(* ===== verification/Snapshot.v ===== *)
(** * Clique authorization snapshots

    [consensus/clique/snapshot.go]: the set of authorized signers at a block, the
    signers of the most recent blocks, the pending votes in chronological order and
    their tally. [apply] replays headers on a copy of a snapshot, so the record is
    passed functionally; the signature cache that [ecrecover] fills is threaded.
    Maps are [gmap]s and sets [gset]s: the code's loops over maps only look for an
    element or collect and sort, so they do not depend on Go's iteration order.

    The invariant [votes_ok] says that the tally counts the pending votes, that each
    signer has at most one vote per account and that votes are meaningful;
    [recents_ok] that the recent signers are those of distinct blocks of the current
    window. Both are preserved by every accepted header. *)
From Stdlib Require Import ZArith Lia.
From Stdlib Require Strings.Byte.
From stdpp Require Import base tactics decidable countable list numbers gmap fin_maps fin_sets sorting.
From S2P Require Import Prelude Keccak Common Rlp Types Fees Lru Seal.

Record CliqueConfig : Type := MkCliqueConfig {
  Period : Z;
  Epoch : Z
}.

Record Vote : Type := MkVote {
  vSigner : Address;
  vBlock : Z;
  vAddress : Address;
  vAuthorize : bool
}.

Record Tally : Type := MkTally {
  tAuthorize : bool;
  tVotes : Z
}.

#[export] Instance Vote_eq_dec : EqDecision Vote.
Proof. solve_decision. Defined.

#[export] Instance Tally_eq_dec : EqDecision Tally.
Proof. solve_decision. Defined.

(** The exported fields and the configuration; the signature cache is shared with
    the engine and passed separately. *)
Record Snapshot : Type := MkSnapshot {
  config : CliqueConfig;
  sNumber : Z;
  sHash : Hash;
  Signers : gset Address;
  Recents : gmap Z Address;
  Votes : list Vote;
  sTally : gmap Address Tally
}.

#[export] Instance Snapshot_inhabited : Inhabited Snapshot :=
  populate (MkSnapshot (MkCliqueConfig 0 0) 0 Hash0 ∅ ∅ [] ∅).

Definition set_Signers (x : gset Address) (s : Snapshot) : Snapshot :=
  MkSnapshot (config s) (sNumber s) (sHash s) x (Recents s) (Votes s) (sTally s).
Definition set_Recents (x : gmap Z Address) (s : Snapshot) : Snapshot :=
  MkSnapshot (config s) (sNumber s) (sHash s) (Signers s) x (Votes s) (sTally s).
Definition set_Votes (x : list Vote) (s : Snapshot) : Snapshot :=
  MkSnapshot (config s) (sNumber s) (sHash s) (Signers s) (Recents s) x (sTally s).
Definition set_Tally (x : gmap Address Tally) (s : Snapshot) : Snapshot :=
  MkSnapshot (config s) (sNumber s) (sHash s) (Signers s) (Recents s) (Votes s) x.

Definition newSnapshot (config : CliqueConfig) (number : Z) (hash : Hash) (signers : list Address) : Snapshot :=
  MkSnapshot config number hash
    (foldl (λ acc signer, {[signer]} ∪ acc) ∅ signers) ∅ [] ∅.

(** [len(s.Signers)/2 + 1]. *)
Definition limit_of (s : Snapshot) : Z := Z.of_nat (size (Signers s)) / 2 + 1.

Definition validVote (s : Snapshot) (address : Address) (authorize : bool) : bool :=
  let signer := bool_decide (address ∈ Signers s) in
  (signer && negb authorize) || (negb signer && authorize).

Definition cast (address : Address) (authorize : bool) (s : Snapshot) : bool * Snapshot :=
  if negb (validVote s address authorize) then (false, s)
  else match sTally s !! address with
       | Some old => (true, set_Tally (<[address := MkTally (tAuthorize old) (tVotes old + 1)]> (sTally s)) s)
       | None => (true, set_Tally (<[address := MkTally authorize 1]> (sTally s)) s)
       end.

Definition uncast (address : Address) (authorize : bool) (s : Snapshot) : bool * Snapshot :=
  match sTally s !! address with
  | None => (false, s)
  | Some tally =>
      if decide (tAuthorize tally ≠ authorize) then (false, s)
      else if decide (1 < tVotes tally)
      then (true, set_Tally (<[address := MkTally (tAuthorize tally) (tVotes tally - 1)]> (sTally s)) s)
      else (true, set_Tally (base.delete address (sTally s)) s)
  end.
(** C20: what acceptance means: a header past genesis that [verifyHeader] accepts is not
    from the future, has a valid vote, 97 bytes of extra data (plus the signer list, equal
    to the sorted signers of its parent's snapshot, on a checkpoint), no uncles, no mix
    digest, none of the fields of later forks, gas within limits, a known parent by number
    and hash at least a period older, and a seal by an authorized signer of the parent's
    snapshot whose turn determines the difficulty. *)
Theorem verifyHeader_accepts now fuel header parents c c' n :
  verifyHeader ext_recover chain now fuel header parents c = (Ok (), c') →
  Uint64 (E := clique_error) (Number header) = Ok n → n ≠ 0 →
  Time header <= u64 now ∧
  (Nonce header = nonceAuthVote ∨ Nonce header = nonceDropVote) ∧
  (extraVanity + extraSeal <= length (Extra header))%nat ∧
  (n mod Epoch (c_config c) ≠ 0 → length (Extra header) = (extraVanity + extraSeal)%nat) ∧
  (n mod Epoch (c_config c) = 0 → Coinbase header = Address0 ∧ Nonce header = nonceDropVote) ∧
  MixDigest header = Hash0 ∧ UncleHash header = uncleHash ∧
  WithdrawalsHash header = None ∧ ExcessBlobGas header = None ∧ BlobGasUsed header = None ∧
  ParentBeaconRoot header = None ∧ SlotNumber header = None ∧
  GasUsed header <= GasLimit header <= MaxGasLimit ∧
  ∃ parent snap signer,
    Header_Hash parent = ParentHash header ∧ Uint64 (E := clique_error) (Number parent) = Ok (u64 (n - 1)) ∧
    u64 (Time parent + Period (c_config c)) <= Time header ∧
    fst (snapshot ext_recover chain fuel (u64 (n - 1)) (ParentHash header) parents c) = Ok snap ∧
    (n mod Epoch (c_config c) = 0 →
       drop extraVanity (take (length (Extra header) - extraSeal) (Extra header)) = signer_bytes snap) ∧
    fst (ecrecover ext_recover header
      (c_signatures (snd (snapshot ext_recover chain fuel (u64 (n - 1)) (ParentHash header) parents c)))) = Ok signer ∧
    signer ∈ Signers snap ∧
    (c_fakeDiff c = true ∨ ∃ turn, inturn snap n signer = Ok turn ∧
       Difficulty header = Some (if turn : bool then diffInTurn else diffNoTurn)).
Proof.
  intros HV Hn Hn0. unfold verifyHeader in HV. destruct (Number header) as [num|] eqn:Enum; [|done].
  rewrite <-Enum in *. next HV. rewrite Hn in E. injection E as <-. do 20 (next HV).
  destruct (verifyCascadingFields_inv _ _ _ _ _ _ HV Hn Hn0) as [HG Hsnap].
  clear HV Hn. rewrite guard_imp in E0, E2. apply guard_not in E, E4, E10.
  apply absent in E12, E14, E15, E16, E17. apply bool_decide_eq_true in E7, E8.
  rewrite orb_true_iff, !bool_decide_eq_true in E1.
  rewrite negb_true_iff, andb_false_iff, !negb_false_iff, !bool_decide_eq_true in E5.
  repeat match goal with
  | |- ?A ∧ _ => split; [first [exact E1 | exact E7 | exact E8 | exact E12 | exact E14 | exact E15 | exact E16
                              | exact E17 | clear Hsnap; lia | idtac]|]
  | |- ex _ => exact Hsnap
  end.
  intros Hm. exact (conj (E0 Hm) (E2 Hm)).
Qed.
End accepted.

Definition demo_verify : res clique_error () * Clique (DB := gmap bytes Snapshot) :=
  verifyHeader demo_recover demo_reader 1000 2 demo_block1 [] demo_engine.

Lemma unit_Ok {B} (r : res clique_error () * B) : accepted r = true → r = (Ok (), snd r).
Proof. by destruct r as [[[]| |] b]. Qed.

Lemma demo_verify_ok : accepted demo_verify = true.
Proof. vm_compute. reflexivity. Qed.

Lemma verifyHeader_accepts_witness :
  ∃ snap signer, fst (snapshot demo_recover demo_reader 2 (u64 (1 - 1)) (ParentHash demo_block1) [] demo_engine) = Ok snap ∧
    signer ∈ Signers snap.
Proof.
  destruct (verifyHeader_accepts _ _ _ _ _ _ _ _ 1 (unit_Ok _ demo_verify_ok))
    as (_ & _ & _ & _ & _ & _ & _ & _ & _ & _ & _ & _ & _ & parent & snap & signer & _ & _ & _ & Hs & _ & _ & Hin & _);
    [vm_compute; reflexivity|lia|].
  exists snap, signer. exact (conj Hs Hin).
Defined.

(** The snapshot of an accepted run, evaluated. *)
Definition get_snap {B} (r : res clique_error Snapshot * B) : Snapshot :=
  match fst r with Ok s => s | _ => demo_genesis end.

(** The demo chain's snapshot after three blocks, and a fourth by the signer in turn. *)
Definition demo_snap3 : Snapshot :=
  Eval vm_compute in get_snap (apply demo_recover demo_genesis demo_chain demo_cache).

Definition demo_block4 : Header := demo_block Byte.x03 4 Address0 nonceDropVote.

(** [recents_ok] can be evaluated. *)
Lemma recents_ok_alt N s :
  map_Forall (λ k _, 0 <= k <= N ∧ N < k + limit_of s) (Recents s) ∧
  map_Forall (λ k1 a, map_Forall (λ k2 b, a = b → k1 = k2) (Recents s)) (Recents s) → recents_ok N s.
Proof. intros [HW HI]. split; [exact HW|]. intros k1 k2 a H1 H2. by eapply HI. Qed.

Lemma demo_snap3_recents : recents_ok (sNumber demo_snap3) demo_snap3.
Proof. apply recents_ok_alt. apply (bool_decide_unpack _). vm_compute. exact I. Qed.

Lemma demo_seal4 : accepted (verifySeal demo_recover demo_snap3 demo_block4 demo_engine) = true.
Proof. vm_compute. reflexivity. Qed.

Lemma verifySeal_applies_witness :
  ∃ signer s1 s2, fst (ecrecover demo_recover demo_block4 (c_signatures demo_engine)) = Ok signer ∧
    begin_block demo_config (sNumber demo_snap3 + 1) demo_snap3 = Ok s1 ∧
    seal_block (sNumber demo_snap3 + 1) signer demo_block4 s1 = Ok s2.
Proof.
  apply (verifySeal_applies demo_recover demo_snap3 demo_block4 demo_engine _ demo_config (unit_Ok _ demo_seal4));
    [discriminate|reflexivity|vm_compute; discriminate|vm_compute; reflexivity
    |vm_compute; discriminate|apply demo_snap3_recents|right; reflexivity].
Defined.

(** Five signers, and the first block by the one who will be in turn for the second. *)
Definition early_genesis : Snapshot :=
  newSnapshot demo_config 0 Hash0 (demo_addr <$> [Byte.x01; Byte.x02; Byte.x03; Byte.x04; Byte.x05]).

Definition early_snap : Snapshot :=
  Eval vm_compute in
    get_snap (apply demo_recover early_genesis [demo_block Byte.x04 1 Address0 nonceDropVote] demo_cache).

Lemma early_recents : recents_ok (sNumber early_snap) early_snap.
Proof. apply recents_ok_alt. apply (bool_decide_unpack _). vm_compute. exact I. Qed.

Lemma verifySeal_early_gap_witness :
  fst (verifySeal demo_recover early_snap (demo_block Byte.x04 2 Address0 nonceDropVote) demo_engine) = Ok () ∧
  fst (apply demo_recover early_snap [demo_block Byte.x04 2 Address0 nonceDropVote] (c_signatures demo_engine)) =
    Err errRecentlySigned.
Proof.
  destruct (verifySeal_early_gap demo_recover early_snap (demo_block Byte.x04 2 Address0 nonceDropVote) demo_engine
    (demo_addr Byte.x04) 1) as (Hv & Ha & _);
    [vm_compute; discriminate | vm_compute; reflexivity | vm_compute; reflexivity | reflexivity | exact early_recents
    | discriminate | vm_compute; reflexivity | apply (bool_decide_unpack _); vm_compute; exact I | vm_compute; reflexivity
    | right; exists true; split; vm_compute; reflexivity | exact (conj Hv Ha)].
Defined.

(** A single signer voting itself out. *)
Definition lone_genesis : Snapshot := newSnapshot demo_config 0 Hash0 [demo_addr Byte.x01].

Definition lone_block : Header := demo_block Byte.x01 1 (demo_addr Byte.x01) nonceDropVote.

Definition lone_snap : Snapshot :=
  Eval vm_compute in get_snap (apply demo_recover lone_genesis [lone_block] demo_cache).

(** the signer set can become empty: a lone signer that votes to drop itself is
    removed, [apply] accepts the block, and from then on computing the difficulty of a
    block divides by zero. *)
Theorem lone_signer_leaves :
  ∃ header s, fst (apply demo_recover lone_genesis [header] demo_cache) = Ok s ∧
    Signers s = ∅ ∧ ∀ signer, calcDifficulty s signer = Panic.
Proof.
  exists lone_block, lone_snap. split_and!; [vm_compute; reflexivity|vm_compute; reflexivity|].
  intros signer. reflexivity.
Qed.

Required work ▸ Above are the records. Copy the lines beginning at the one that has "#[export] Instance Tally_eq_dec" and ending with the one that has "Definition limit_of (s", unchanged.

Exercise output ▸
#[export] Instance Tally_eq_dec : EqDecision Tally.
Proof. solve_decision. Defined.

(** The exported fields and the configuration; the signature cache is shared with
    the engine and passed separately. *)
Record Snapshot : Type := MkSnapshot {
  config : CliqueConfig;
  sNumber : Z;
  sHash : Hash;
  Signers : gset Address;
  Recents : gmap Z Address;
  Votes : list Vote;
  sTally : gmap Address Tally
}.

#[export] Instance Snapshot_inhabited : Inhabited Snapshot :=
  populate (MkSnapshot (MkCliqueConfig 0 0) 0 Hash0 ∅ ∅ [] ∅).

Definition set_Signers (x : gset Address) (s : Snapshot) : Snapshot :=
  MkSnapshot (config s) (sNumber s) (sHash s) x (Recents s) (Votes s) (sTally s).
Definition set_Recents (x : gmap Z Address) (s : Snapshot) : Snapshot :=
  MkSnapshot (config s) (sNumber s) (sHash s) (Signers s) x (Votes s) (sTally s).
Definition set_Votes (x : list Vote) (s : Snapshot) : Snapshot :=
  MkSnapshot (config s) (sNumber s) (sHash s) (Signers s) (Recents s) x (sTally s).
Definition set_Tally (x : gmap Address Tally) (s : Snapshot) : Snapshot :=
  MkSnapshot (config s) (sNumber s) (sHash s) (Signers s) (Recents s) (Votes s) x.

Definition newSnapshot (config : CliqueConfig) (number : Z) (hash : Hash) (signers : list Address) : Snapshot :=
  MkSnapshot config number hash
    (foldl (λ acc signer, {[signer]} ∪ acc) ∅ signers) ∅ [] ∅.

(** [len(s.Signers)/2 + 1]. *)
Definition limit_of (s : Snapshot) : Z := Z.of_nat (size (Signers s)) / 2 + 1.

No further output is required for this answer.